Court Opinion

ID: 3556437
Source: CourtListenerOpinion
Date Created: 2016-07-05 23:07:17.845368+00
Date Added: 2024-06-11T09:21:40.310290
License: Public Domain

The legacies to the residuary legatees are vested, and not contingent upon their surviving the widow of the testator. He intended to dispose of his whole estate. He gives the rest, residue, and remainder of his estate to certain legatees named in the sixth clause of the will, upon the decease of his wife, and directs his surviving executor to pay over the same to them in the same proportions as the legacies given in the sixth clause are payable. It is as though he had disposed of the residue of his estate to these legatees, payable upon the decease of his wife. Brown v. Brown,44 N.H. 281; Ordway v. Dow, 55 N.H. 11; Felton v. Sawyer, 41 N.H. 202; Burleigh v. Clough, 52 N.H. 267. If he had intended to make their taking contingent upon their surviving his widow, we should expect to find his intention expressed in apt words, and not left to be inferred. For the same reasons the legacies given by the sixth clause are vested and not contingent.

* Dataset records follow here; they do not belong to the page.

Record HandState : Type := mkHandState
  { pinchDistance : float;
    handDistance : float;
    isPinched : bool;
    position : Position.t;
    isDetected : bool;
    mode : Mode }.

Definition INITIAL_HAND_STATE : HandState :=
  {| pinchDistance := 1;
     handDistance := 0;
     isPinched := false;
     position := Position.mk 0 0;
     isDetected := false;
     mode := IDLE |}.

Definition PINCH_THRESHOLD : float := 0.05.
Definition ACTIVATION_DELAY : float := 100.

(** ** HandTracker *)

(** The 21 keypoints of one hand, as the landmarker returns them. *)
Definition Hand : Type := list Landmark.t.

Record HandLandmarkerResult : Type := mkResult { landmarks : list Hand }.

(** The refs of the tracker component that [predictWebcam] writes. *)
Record TrackerRefs : Type := mkRefs
  { isZoomActiveRef : bool;
    handStateRef : HandState }.

Definition set_isZoomActiveRef (b : bool) : Eff TrackerRefs unit :=
  modify (fun r => {| isZoomActiveRef := b; handStateRef := handStateRef r |}).
Definition set_handStateRef (h : HandState) : Eff TrackerRefs unit :=
  modify (fun r => {| isZoomActiveRef := isZoomActiveRef r; handStateRef := h |}).

Section Tracker.

(** [Math.hypot] is only "implementation-approximated" in ECMA-262, so it
    stays a parameter of the tracker. *)
Variable hypot : float -> float -> float.

Definition tips : list nat := [8; 12; 16; 20]%nat.
Definition pips : list nat := [6; 10; 14; 18]%nat.

(** Body of [for (let i = 0; i < 4; i++)], over the remaining values of [i]. *)
Fixpoint isHandOpen_loop (landmarks : Hand) (idxs : list nat)
    (extendedCount : nat) : Completion nat :=
  match idxs with
  | [] => Normal extendedCount
  | i :: rest =>
      tip <- deref landmarks (nth i tips 0%nat) ;;
      pip <- deref landmarks (nth i pips 0%nat) ;;
      wrist <- deref landmarks 0 ;;
      let dTip := hypot (Landmark.x tip - Landmark.x wrist)
                        (Landmark.y tip - Landmark.y wrist) in
      let dPip := hypot (Landmark.x pip - Landmark.x wrist)
                        (Landmark.y pip - Landmark.y wrist) in
      isHandOpen_loop landmarks rest
        (if dPip <? dTip then S extendedCount else extendedCount)
  end.

Definition isHandOpen (landmarks : Hand) : Completion bool :=
  extendedCount <- isHandOpen_loop landmarks (seq 0 4) 0%nat ;;
  ret (3 <=? extendedCount)%nat.

Definition updateHandState (result : HandLandmarkerResult) (detectedMode : Mode)
    : Eff TrackerRefs unit :=
  let pinchDistance := 1 in
  let handDistance := 0 in
  let position := Position.mk 0 0 in
  let isPinched := false in
  fields <-
    (if Mode_eqb detectedMode ZOOM && (length (landmarks result) =? 2)%nat then
       hand1 <- lift (deref (landmarks result) 0) ;;
       hand2 <- lift (deref (landmarks result) 1) ;;
       h1 <- lift (deref hand1 0) ;;
       h2 <- lift (deref hand2 0) ;;
       let dx := Landmark.x h1 - Landmark.x h2 in
       let dy := Landmark.y h1 - Landmark.y h2 in
       let handDistance := Math.sqrt (dx * dx + dy * dy) in
       let cx := (Landmark.x h1 + Landmark.x h2) / 2 in
       let cy := (Landmark.y h1 + Landmark.y h2) / 2 in
       let position := Position.mk ((0.5 - cx) * 2) ((cy - 0.5) * 2) in
       ret (pinchDistance, handDistance, isPinched, position)
     else if (0 <? length (landmarks result))%nat then
       lm <- lift (deref (landmarks result) 0) ;;
       thumb <- lift (deref lm 4) ;;
       index <- lift (deref lm 8) ;;
       wrist <- lift (deref lm 0) ;;
       let dx := Landmark.x thumb - Landmark.x index in
       let dy := Landmark.y thumb - Landmark.y index in
       let dz := Landmark.z thumb - Landmark.z index in
       let pinchDistance := Math.sqrt (dx * dx + dy * dy + dz * dz) in
       let isPinched := pinchDistance <? PINCH_THRESHOLD in
       let rawX := (Landmark.x thumb + Landmark.x wrist) / 2 in
       let rawY := (Landmark.y thumb + Landmark.y wrist) / 2 in
       let position := Position.mk ((0.5 - rawX) * 2) ((rawY - 0.5) * 2) in
       ret (pinchDistance, handDistance, isPinched, position)
     else
       ret (pinchDistance, handDistance, isPinched, position)) ;;
  let '(pinchDistance, handDistance, isPinched, position) := fields in
  set_handStateRef
    {| pinchDistance := pinchDistance;
       handDistance := handDistance;
       isPinched := isPinched;
       position := position;
       isDetected := true;
       mode := detectedMode |}.
Lemma app_assoc_str s t u : (s +:+ t) +:+ u = s +:+ t +:+ u.
Proof. induction s as [|c s IH]; [done|]. by rewrite !app_cons, IH. Qed.

Lemma rev_to_string_app acc tail :
  rev_to_string acc tail = rev_to_string acc "" +:+ tail.
Proof.
  revert tail. induction acc as [|c acc IH]; intros tail; simpl; [done|].
  rewrite (IH (String c tail)), (IH (String c "")).
  by rewrite app_assoc_str.
Qed.

Lemma rev_to_string_rev l tok tail :
  rev_to_string (rev l ++ tok) tail
  = rev_to_string tok (string_of_list_ascii l +:+ tail).
Proof.
  revert tok. induction l as [|c l IH]; intros tok; simpl; [done|].
  by rewrite <- app_assoc, IH.
Qed.

Lemma rev_to_string_nonempty acc c tail :
  rev_to_string acc (String c tail) <> "".
Proof.
  revert c tail. induction acc as [|a acc IH]; intros c tail; simpl; [done|].
  apply IH.
Qed.

Lemma no_space_rev_to_string tok tail :
  clean tok -> no_space tail = true -> no_space (rev_to_string tok tail) = true.
Proof.
  revert tail. induction tok as [|c tok IH]; intros tail Hc Ht; simpl; [done|].
  inversion Hc as [|? ? Hcs Hrest]; subst.
  apply IH; [done|]. simpl. by rewrite Hcs, Ht.
Qed.

Lemma is_token_flush c tok :
  clean (c :: tok) -> is_token (rev_to_string (c :: tok) "") = true.
Proof.
  intros Hc.
  pose proof (no_space_rev_to_string (c :: tok) "" Hc eq_refl) as Hns.
  simpl in *. destruct (rev_to_string tok (String c "")) eqn:E; [|done].
  by apply rev_to_string_nonempty in E.
Qed.

Lemma split_from_tokens s : forall tok,
  clean tok -> Forall (fun t => is_token t = true) (split_from tok s).
Proof.
  induction s as [|c s IH]; intros tok Hc; simpl.
  - destruct tok; [constructor|].
    constructor; [by apply is_token_flush | constructor].
  - destruct (isspace c) eqn:Hsp.
    + destruct tok; simpl.
      * apply IH. constructor.
      * constructor; [by apply is_token_flush | apply IH; constructor].
    + apply IH. by constructor.
Qed.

The legacies given by the sixth and residuary clauses to James G. Benton are payable one fourth to his legal representatives, one fourth to his widow, C. Louisa Benton, one fourth to his son James, and one fourth to his daughter Mary.
The two clauses construed together show that the testator's intention was, that the legacy given by the residuary clause to him should be divided between himself, his wife, and his two children, and in the same proportion as the legacy given by the sixth clause. He gives "to my brothers, nephews, nieces, and their wives before named." Thus Mrs. Benton, being the wife of his nephew, James G., is included among the persons mentioned as legatees. Their children, James and Mary, are mentioned with other relatives in the sixth clause, and were intended to be included within the terms "nephews" and "nieces," although they are grandnephew and grandniece. No reason appears for including their mother and excluding them. James G., if living, would take three fourths of the two legacies in trust for his wife and two children. The trustee being dead, the appointment of a new trustee to receive their shares merely for the purpose of paying them over to the cestuis que trust is unnecessary, when the same purpose will be attained by the executor's paying their shares directly to them. *Page 171 
The legacies to the four other persons who died before the widow of the testator are payable to their legal representatives.
Case discharged.
BINGHAM, J., did not sit: the others concurred.